While we're big fans of Samsung's Gear VR, Google's Cardboard is still the cheapest and easiest way to get your feet wet with virtual reality. With just a piece of cardboard, velcro, a couple of lenses and your handy smartphone, you can set foot on Mars or be immersed in a Paul McCartney concert. But what about capturing VR? You'd have to cough up huge amounts of cash for a crazy GoPro setup or something much more expensive. Or maybe not, thanks to Google. The Mountain View giant has democratized virtual reality once again with a new Cardboard Camera app that promises to turn your ordinary smartphone into a VR camera.

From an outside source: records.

Inductive io_step : Sender -> Sender -> Prop :=
  | io_write s : (0 < posted s)%nat -> io_step s (run_posted s)
  | io_written s n error : in_flight s = Some n -> io_step s (handle_write error n s)
  | io_close s : close_posted s = true -> io_step s (handle_close s).

(** Runs, with the messages the program sent on a connected session. *)
Inductive sends : list (list Z * bool) -> Sender -> Prop :=
  | sends_start : sends [] connected
  | sends_send ms s data base64 : sends ms s -> 1 < blen data <= MAX_MESSAGE_LEN - MESSAGE_HEAD_LEN -> Forall is_byte data ->
      sends (if m_isconnected s then ms ++ [(data, base64)] else ms)
            (send_message s_compress_interface m_father is_limit_mode m_iscompress data base64 s)
  | sends_io ms s s' : sends ms s -> io_step s s' -> sends ms s'.
End Steps.

(** ** Lengths and headers *)
Lemma blen_app a b : blen (a ++ b) = blen a + blen b.
Proof. unfold blen. rewrite length_app. lia. Qed.
Lemma blen_nonneg a : 0 <= blen a.
Proof. unfold blen. lia. Qed.
Lemma blen_le_bytes n z : blen (le_bytes n z) = Z.of_nat n.
Proof. unfold blen. by rewrite length_le_bytes. Qed.
Lemma blen_skipn n l : 0 <= n <= blen l -> blen (skipn (Z.to_nat n) l) = blen l - n.
Proof. unfold blen. rewrite length_skipn. lia. Qed.
Create Rewrite HintDb blen.
#[local] Hint Rewrite blen_app blen_le_bytes : blen.

(** [lia] with the lengths of the lists in sight. *)
Ltac blia :=
  autorewrite with blen in *; unfold MESSAGE_HEAD_LEN, MAX_MESSAGE_LEN, MESSAGE_COMPRESS_LEN, MESSAGE_HEAD_MASK_BEGIN in *;
  repeat match goal with l : list Z |- _ => lazymatch goal with _ : 0 <= blen l |- _ => fail | _ => pose proof (blen_nonneg l) end end;
  lia.

(** The fields of a header, and what follows it. *)
Definition header (len mask crc : Z) (tail : list Z) : list Z :=
  le_bytes 4 len ++ le_bytes 2 mask ++ le_bytes 4 crc ++ tail.

Lemma firstn_le_bytes n z tail : firstn n (le_bytes n z ++ tail) = le_bytes n z.
Proof. rewrite <- (length_le_bytes n z) at 1. apply take_app_length. Qed.
Lemma skipn_le_bytes n z tail : skipn n (le_bytes n z ++ tail) = tail.
Proof. rewrite <- (length_le_bytes n z) at 1. apply drop_app_length. Qed.
(** [decode_k] puts a byte together from two digits. *)
Definition joined (k hi lo : Z) : Z :=
  u8 (lo / LMoveBit 2 ((k - 1) * 2) + u8 (Z.land hi (LMoveBit 2 (k * 2) - 1) * LMoveBit 2 (8 - 2 * k))).
Lemma joined_eq hi lo : joined 1 hi lo = (lo + (hi mod 4 * 64) mod 256) mod 256 /\
  joined 2 hi lo = (lo / 4 + (hi mod 16 * 16) mod 256) mod 256 /\ joined 3 hi lo = (lo / 16 + (hi mod 64 * 4) mod 256) mod 256.
Proof.
  unfold joined, u8. cbn [LMoveBit]. change (LMoveBit 2 ((1 - 1) * 2)) with 1. change (LMoveBit 2 (1 * 2) - 1) with (Z.ones 2).
  change (LMoveBit 2 ((2 - 1) * 2)) with 4. change (LMoveBit 2 (2 * 2) - 1) with (Z.ones 4).
  change (LMoveBit 2 ((3 - 1) * 2)) with 16. change (LMoveBit 2 (3 * 2) - 1) with (Z.ones 6).
  rewrite !Z.land_ones by done. rewrite Z.div_1_r. done.
Qed.
Lemma joined_digits a b c : is_byte a -> is_byte b -> is_byte c ->
  joined 3 (digit0 a) (digit1 a b) = a /\ joined 2 (digit1 a b) (digit2 b c) = b /\ joined 1 (digit2 b c) (digit3 c) = c.
Proof.
  intros Ha Hb Hc. rewrite (proj1 (joined_eq _ _)), (proj1 (proj2 (joined_eq _ _))), (proj2 (proj2 (joined_eq _ _))).
  rewrite digit0_eq, digit1_eq, digit2_eq, digit3_eq by done. unfold is_byte in *. Z.div_mod_to_equations. lia.
Qed.

Lemma alphabet_b64 i : is_digit6 i -> alphabet_index (b64 i) = Some i.
Proof.
  intros Hi. assert (H : forallb (fun i => bool_decide (alphabet_index (b64 i) = Some i)) (seqZ 0 64) = true) by (vm_compute; reflexivity).
  rewrite forallb_forall in H. apply (bool_decide_unpack _). rewrite H; [done|]. apply list_elem_of_In, elem_of_seqZ. unfold is_digit6 in Hi. lia.
Qed.

Lemma list_ind3 {A} (P : list A -> Prop) : P [] -> (forall a, P [a]) -> (forall a b, P [a; b]) ->
  (forall a b c l, P l -> P (a :: b :: c :: l)) -> forall l, P l.
Proof.
  intros H0 H1 H2 H3. fix IH 1. intros [|a [|b [|c l]]]; [done|apply H1|apply H2|]. apply H3, IH.
Qed.

Lemma decode_full t0 t1 t2 t3 : t3 <> 64 -> t2 <> 64 -> t1 <> 64 ->
  decode_k [1; 2; 3] [t0; t1; t2; t3] [0; 0; 0] 0 =
  ([t0; joined 3 t0 t1; joined 2 t1 t2; joined 1 t2 t3], [joined 3 t0 t1; joined 2 t1 t2; joined 1 t2 t3], 3).
Proof.
  intros H3 H2 H1. cbn [decode_k]. change (get [t0; t1; t2; t3] (3 - (1 - 1))) with t3. rewrite (proj2 (Z.eqb_neq _ _) H3).
  cbn [decode_k]. change (get _ (3 - (2 - 1))) with t2 at 1. rewrite (proj2 (Z.eqb_neq _ _) H2).
  cbn [decode_k]. change (get _ (3 - (3 - 1))) with t1 at 1. rewrite (proj2 (Z.eqb_neq _ _) H1). reflexivity.
Qed.

(** What the decoder makes of the groups the encoder writes. *)
Lemma alphabet_pad : alphabet_index PAD = Some 64.
Proof. reflexivity. Qed.

Lemma load_full d0 d1 d2 d3 temp1 : length temp1 = 4%nat -> is_digit6 d0 -> is_digit6 d1 -> is_digit6 d2 -> is_digit6 d3 ->
  load_temp [b64 d0; b64 d1; b64 d2; b64 d3] temp1 = [d0; d1; d2; d3] /\
  load_temp [b64 d0; b64 d1; b64 d2; PAD] temp1 = [d0; d1; d2; 64] /\ load_temp [b64 d0; b64 d1; PAD; PAD] temp1 = [d0; d1; 64; 64].
Proof.
  intros Hl H0 H1 H2 H3. destruct temp1 as [|j0 [|j1 [|j2 [|j3 [|]]]]]; try done.
  unfold load_temp. cbn [zip_with]. by rewrite !alphabet_b64, !alphabet_pad by done.
Qed.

Available only on Android, the Cardboard Camera app essentially lets you take 360-degree photos, but with a twist. You tap the camera button and turn around in a full circle just like you would capture a panorama. But once you put the phone into Cardboard, those photos will magically transform into something Google calls "VR photos." The images are suddenly three-dimensional; objects in the distance are far away while close-up items seem so close you can touch them. What's more, you can also choose to record surrounding audio as you're capturing the panorama. And then when you're playing it back, the sound makes the 360-degree three-dimensional imagery feel even more immersive.
I tried out a preview version of the app a few days ago at Google's San Francisco office and I was very impressed at how simple panoramic photos could become 360-degree 3D images. Taking a VR photo was as easy as taking a regular panorama -- simply tap the camera button and follow the arrow as closely as you can in a slow and steady pace. Then I placed the phone (with the app enabled) in a Cardboard viewer, and was able to see the same photo in all its 3D glory. I also viewed some VR photos captured by Google employees; one particularly compelling example was of a scene on Mount Kilimanjaro. In mere seconds, I felt transported to chilly mountain peaks with the sound of the wind whipping around me.
Mike Podwal, a product manager for Cardboard, tells me that the app is able to transform those panoramic photos into 3D via some computational software and the same stitching technology used in Google's Jump VR platform. I did notice some slight aberration located where the panorama begins and ends, but Podwal says the team is working on smoothing that stitching out so that it looks cleaner. To be fair, the lack of aberration also depends on the photo you're taking -- if it's of something that's moving, the chance for jagged edges increase dramatically.
As for what kind of phone you can use it with, pretty much any modern Android smartphone should be compatible, according to Podwal. The Cardboard Camera app is available starting today on the Google Play store in 17 languages.